PAUL RICOEUR BETWEEN MODERNITY AND POSTMODERNISM
The Philosophical Question of this issue, Paul Ricoeur between modernity and postmodernism, explores Ricoeur’s works from a more innovative angle than that usually adopted by more traditional and established inquiries. It raises, thus, several challenges. In this Section we attempt to shed light on his philosophy from a rather new perspective – one that revolves around the tension within Ricoeur’s thought between modernity and postmodernism, both of which have exhibited in time their own limits.
Starting from the assumption that philosophy must be understood as the critical reflection on complexity, Ricoeur provides several innovative insights on contemporary debated topics such as corporeity, identity, the urban and the natural space, and technology. His reconstructive path, which Ricoeur himself envisioned as a voie longue, does not arrive at conclusive outcomes. Rather, it crosses many plural spaces of reflection to which we can fruitfully turn.
According to these aims, the contributions collected in this first section testify for an “heterodox” and unconventional faithfulness to Ricoeur’s work, according to the belief that the openness of his philosophical itinerary invites to overcome its own boundaries while, at the same time, bearing on the liveliest core of his rich philosophical legacy. As Alessandro Colleoni and Francesca D’Alessandris write in their introduction to the Philosophical Question, «Ricoeur’s polyphonic reflection encourages us to challenge the binary logic of dichotomies and, as ever-beginners examining reality, as Merleau-Ponty would have said, to welcome crisis as the most proper and authentic form of thinking».
In Section II, Laboratory, the Mind-Body problem is back at the centre of the stage. Davide Russo discusses the relation between gesture, language, and tool use from a co-evolutionary viewpoint, whilst Maria Teresa Speranza focuses on dualistic and monistic interpretations of the human being in an argument that touches upon the works of Leibniz, Apel, Scheler, Gehlen, and Plessner. Finally, Felice Cimatti and Pietro Garofalo explore an interesting connection between Marx’s thought and RECS (Radical Embodied Cognitive Science).
In Section III, Cultures, Simona Gallo offers an interesting analysis on the notion of “conscience” in the Chinese culture, while Section IV, Intersections, hosts an essay by Enrico Palma dedicated to unearthing the gnostic elements buried in Marcel Proust’s Recherche. In Section V, Correspondence, Ivan Risafi de Pontes reports on the results accomplished and the challenges yet to face at the Brazilian Universidade Federal do Para di Belem.
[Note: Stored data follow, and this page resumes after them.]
Lemma exchange_loop_round_robin msg up ck r k N n : ∀ att m gp g e0 c attempted lastErr ek j,
  gheap m !! gp = Some g → g_Strategy (gs_group g) = "round_robin" →
  Forall (λ e, usable e = true) (Entries g) → length (Entries g) = N →
  NoDup ((λ e, up_ID (e_up e)) <$> Entries g) →
  Entries g !! 0%nat = Some e0 → rrIdx m !! up_ID (e_up e0) = Some c → 0 ≤ c → c + Z.of_nat n < 4294967296 →
  Entries g !! k = Some ek → e_up ek = up → e_client ek = Some ck → Exchange cfg ck msg = Ok r →
  up_ID up ∉ attempted → (∀ c, Exchange cfg c msg ≠ Panic) → m_Question msg ≠ [] →
  1 ≤ j ≤ Z.of_nat n → (c + j) mod Z.of_nat N = Z.of_nat k →
  ∃ resp es, (exchange_loop cfg n att m gp msg attempted lastErr).2 = ExOk resp es.
Proof.
  induction n as [|n IH];
    intros att m gp g e0 c attempted lastErr ek j Hg Hst Hall HN Hnd He0 Hc Hc0 Hcn Hk Hup Hck Hx Hnot Hnp Hq Hj Hmod;
    [lia|].
  cbn [exchange_loop].
  destruct (Select_round_robin m gp g att e0 c Hg Hst Hall He0 Hc Hc0) as (e & He & ->); [lia|].
  rewrite HN in He. set (m1 := with_rrIdx m _).
  assert (gheap m1 !! gp = Some g) as Hg1 by done.
  assert (rrIdx m1 !! up_ID (e_up e0) = Some (c + 1)) as Hc1 by (simpl; apply lookup_insert_eq).
  destruct (decide (Z.to_nat ((c + 1) mod Z.of_nat N) = k)) as [Hidx|Hidx].
  - rewrite Hidx in He. assert (e = ek) as -> by congruence.
    rewrite Hup, bool_decide_eq_false_2, Hck, Hx by done.
    destruct (tcp_retry_Ok ck msg r Hq) as [r' ->]. simpl. by eauto.
  - assert (j ≠ 1) as Hj1 by (intros ->; apply Hidx; rewrite Hmod; apply Nat2Z.id).
    assert (up_ID (e_up e) ≠ up_ID up) as Hid.
    { rewrite <-Hup. intros Heq. apply Hidx.
      eapply (NoDup_lookup _ _ _ _ Hnd); rewrite list_lookup_fmap, ?He, ?Hk; simpl; by rewrite ?Heq. }
    assert (1 ≤ j - 1 ≤ Z.of_nat n) as Hj' by lia.
    assert ((c + 1 + (j - 1)) mod Z.of_nat N = Z.of_nat k) as Hmod' by (by replace (c + 1 + (j - 1)) with (c + j) by lia).
    case_bool_decide as Hatt.
    + eapply (IH (S att) m1 gp g e0 (c + 1) attempted lastErr ek (j - 1)); try done; lia.
    + destruct (e_client e) as [ce|] eqn:Hce.
      2:{ rewrite Forall_lookup in Hall. specialize (Hall _ _ He). simpl in Hall. unfold usable in Hall.
          rewrite Hce in Hall. rewrite bool_decide_eq_false_2 in Hall by (by intros [? ?]). by rewrite andb_false_r in Hall. }
      destruct (Exchange cfg ce msg) as [re|err|] eqn:Hxe; [| |by edestruct Hnp].
      * destruct (tcp_retry_Ok ce msg re Hq) as [r' ->]. simpl. by eauto.
      * set (f := λ e, set_health e (healthy e) (i32 (consecFail e + 1)) (lastDown e)).
        destruct (static_lookup f g 0 e0 (λ _, eq_refl) (e_addr e) He0) as (e0' & He0' & [= Hu0 _ _]).
        destruct (static_lookup f g k ek (λ _, eq_refl) (e_addr e) Hk) as (ek' & Hk' & [= Hu Hcl _]).
        eapply (IH (S att) (write_entry m1 gp (e_addr e) f) gp (update_entry (e_addr e) f g) e0' (c + 1) _ _ ek' (j - 1));
          try done; try lia; try congruence.
        -- by apply write_entry_lookup.
        -- by apply usable_write.
        -- simpl. by rewrite length_fmap.
        -- by rewrite ids_static, update_entry_static, <-ids_static.
        -- simpl in Hc1 |- *. by rewrite Hu0.
        -- set_solver.
Qed.
End round_robin.

(** *** The failover strategy *)

(** The entry the strategy prefers: the first of the usable entries with the
    greatest weight. *)
Definition preferred (g : GroupState) : option EntryState :=
  head (sort_weight (filter (λ e, usable e = true) (Entries g))).

Lemma Select_failover `{Rand} m gp g att e :
  gheap m !! gp = Some g → g_Strategy (gs_group g) = "failover" → preferred g = Some e →
  Select m (Some gp) att = Ok (m, Some e).
Proof.
  intros Hg Hst Hp. unfold Select. simpl. rewrite Hg. simpl. rewrite Hst.
  unfold preferred in Hp. unfold pool_of. destruct (filter _ (Entries g)) as [|x pool] eqn:Hf; [done|].
  destruct (Entries g) as [|y es] eqn:He; [done|]. cbn -[sort_weight]. by rewrite Hp.
Qed.

Lemma insert_weight_fmap f x l :
  (∀ e, e_up (f e) = e_up e) → insert_weight (f x) (f <$> l) = f <$> insert_weight x l.
Proof.
  intros Hf. induction l as [|y l IH]; [done|]. cbn [insert_weight fmap list_fmap]. rewrite !Hf.
  case_match; [done|]. by rewrite IH.
Qed.
Lemma preferred_update a f g e :
  (∀ e, e_up (f e) = e_up e) → (∀ e, usable (f e) = usable e) →
  preferred g = Some e → ∃ e', preferred (update_entry a f g) = Some e' ∧ e_up e' = e_up e.
Proof.
  intros Hup Hus. unfold preferred. simpl. set (h := λ e, if (e_addr e =? a)%nat then f e else e).
  assert (∀ e, e_up (h e) = e_up e) as Hup' by (intros x; unfold h; by case_match).
  assert (∀ e, usable (h e) = usable e) as Hus' by (intros x; unfold h; by case_match).
  assert (∀ l : list EntryState, filter (λ e, usable e = true) (h <$> l) = h <$> filter (λ e, usable e = true) l) as Hfil.
  { induction l as [|x l IH]; [done|]. rewrite fmap_cons. destruct (usable x) eqn:Hx.
    - rewrite !filter_cons_True by (by rewrite ?Hus'). by rewrite IH.
    - rewrite !filter_cons_False by (by rewrite ?Hus', Hx). done. }
  rewrite Hfil. assert (∀ l : list EntryState, sort_weight (h <$> l) = h <$> sort_weight l) as Hsort.
  { induction l as [|x l IH]; [done|]. change (insert_weight (h x) (sort_weight (h <$> l)) = h <$> insert_weight x (sort_weight l)).
    rewrite IH. by apply insert_weight_fmap. }
  rewrite Hsort. destruct (sort_weight _) as [|x l]; [done|]. intros [= <-]. exists (h x). by rewrite Hup'.
Qed.

Lemma exchange_loop_stuck `{DnsLib} `{Network} `{Rand} cfg msg n : ∀ att m gp g e attempted err,
  gheap m !! gp = Some g → g_Strategy (gs_group g) = "failover" → preferred g = Some e →
  up_ID (e_up e) ∈ attempted → (exchange_loop cfg n att m gp msg attempted (Some err)).2 = ExErr err.
Proof.
  induction n as [|n IH]; intros att m gp g e attempted err Hg Hst Hp Hin; cbn [exchange_loop]; [done|].
  rewrite (Select_failover m gp g att e) by done. rewrite bool_decide_eq_true_2 by done. by eapply IH.
Qed.

(** *** Reload *)

Lemma new_entries_spec us : ∀ rr addr rr' addr' es,
  new_entries rr addr us = (rr', addr', es) →
  e_up <$> es = us ∧ (addr ≤ addr')%nat ∧
  Forall (λ e, (∃ c, buildClient (e_up e) = Ok c ∧ e_client e = Some c ∧ healthy e = true) ∨
               ((∀ c, buildClient (e_up e) ≠ Ok c) ∧ e_client e = None ∧ healthy e = false)) es ∧
  Forall (λ e, is_Some (rr' !! up_ID (e_up e))) es ∧ (∀ id c, rr !! id = Some c → rr' !! id = Some c).
Proof.
  induction us as [|u us IH]; intros rr addr rr' addr' es Hn; cbn [new_entries] in Hn.
  { injection Hn as <- <- <-. split_and!; try done; constructor. }
  destruct (new_entry rr addr u) as [rr1 e] eqn:He.
  destruct (new_entries rr1 (S addr) us) as [[rr2 a2] es2] eqn:Hes. injection Hn as <- <- <-.
  destruct (IH _ _ _ _ _ Hes) as (Hup & Ha & Hall & Hrr & Hkeep).
  assert (e_up e = u ∧ is_Some (rr1 !! up_ID u) ∧ (∀ id c, rr !! id = Some c → rr1 !! id = Some c)) as (Hu & Hr1 & Hk1).
  { unfold new_entry in He.
    assert (∀ rr0, rr0 = match rr !! up_ID u with Some _ => rr | None => <[up_ID u := 0]> rr end →
              is_Some (rr0 !! up_ID u) ∧ ∀ id c, rr !! id = Some c → rr0 !! id = Some c) as Hrr0.
    { intros rr0 ->. destruct (rr !! up_ID u) eqn:E; [eauto|]. split; [by rewrite lookup_insert_eq|].
      intros id c Hid. rewrite lookup_insert_ne; [done|]. congruence. }
    destruct (buildClient u); injection He as <- <-; (split; [done|by apply Hrr0]). }
  split_and!.
  - rewrite fmap_cons. by rewrite Hu, Hup.
  - lia.
  - constructor; [|done]. rewrite Hu. unfold new_entry in He.
    destruct (buildClient u) as [c| |] eqn:Hb; injection He as <- <-; [left; eauto|right..]; by split_and!.
  - constructor; [|done]. rewrite Hu. destruct Hr1 as [c Hc]. eauto.
  - eauto.
Qed.

(** What [Reload] has established for a group already processed. *)
Definition group_ok (upstreams : list Upstream) (st : Manager) (g : UpstreamGroup) : Prop :=
  ∃ p es, groups st !! g_ID g = Some p ∧ (p < next st)%nat ∧
    gheap st !! p = Some {| gs_group := g; Entries := es |} ∧ e_up <$> es = by_group upstreams (g_ID g) ∧
    Forall (λ e, (∃ c, buildClient (e_up e) = Ok c ∧ e_client e = Some c ∧ healthy e = true) ∨
                 ((∀ c, buildClient (e_up e) ≠ Ok c) ∧ e_client e = None ∧ healthy e = false)) es ∧
    Forall (λ e, is_Some (rrIdx st !! up_ID (e_up e))) es.

Lemma reload_group_spec upstreams st g :
  let st' := reload_group upstreams st g in
  group_ok upstreams st' g ∧ (next st < next st')%nat ∧
  (∀ p, (p < next st)%nat → gheap st' !! p = gheap st !! p) ∧
  (∀ id c, rrIdx st !! id = Some c → rrIdx st' !! id = Some c) ∧
  (∀ id, id ≠ g_ID g → groups st' !! id = groups st !! id).
Proof.
  unfold reload_group.
  destruct (new_entries (rrIdx st) (S (next st)) (by_group upstreams (g_ID g))) as [[rr addr] es] eqn:Hn.
  destruct (new_entries_spec _ _ _ _ _ _ Hn) as (Hup & Ha & Hall & Hrr & Hkeep). cbn. split_and!.
  - exists (next st), es. cbn. rewrite !lookup_insert_eq. split_and!; try done; lia.
  - lia.
  - intros p Hp. rewrite lookup_insert_ne by lia. done.
  - done.
  - intros id Hid. by rewrite lookup_insert_ne by congruence.
Qed.

Lemma group_ok_step upstreams st g g' :
  group_ok upstreams st g → g_ID g ≠ g_ID g' → group_ok upstreams (reload_group upstreams st g') g.
Proof.
  intros (p & es & Hp & Hlt & Hg & Hup & Hall & Hrr) Hne.
  destruct (reload_group_spec upstreams st g') as (_ & Hnext & Hheap & Hkeep & Hgrp).
  exists p, es. rewrite Hgrp, Hheap by done. split_and!; try done; [lia|].
  eapply Forall_impl; [exact Hrr|]. intros e [c Hc]. simpl. eauto.
Qed.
Section VI, Philosophical Practices, is composed by two contributions. In the first essay, Lucia Ziglioli makes the case for bringing philosophy to the elderly. The second contribution, by Valeria Salsi, discusses the role that artforms such as music and dance can play as therapeutic aids to help people suffering from the Parkinson disease.
Section VII, Reviews and Events, includes the following articles: Riccardo Valenti on Emmanuel Lévinas by Xavier Tilliette; Federico Squillacioti and André Velasquez on Automi e persone. Introduzione all’etica dell’intelligenza artificiale e della robotica, edited by Fabio Fossa, Viola Schiaffonati e Guglielmo Tamburrini; Gianni Trimarchi on Paul Ricoeur filosofo del ‘900 by Franco Sarcinelli; Federico Maria Gatti on L’unico e la sua proprietà by Max Stirner; and Elena Ruzzier on the XVth International Congress d’Études Kantiennes de Langue Française.
Finally, in Section VIII – Special Contributions – Franco Sarcinelli pays a tribute to the memory of Salvatore Veca, which is further enriched by an unpublished essay on philosophy, science, and technology that Professor Veca shared with InCircolo in the months prior to his passing. We remember him fondly.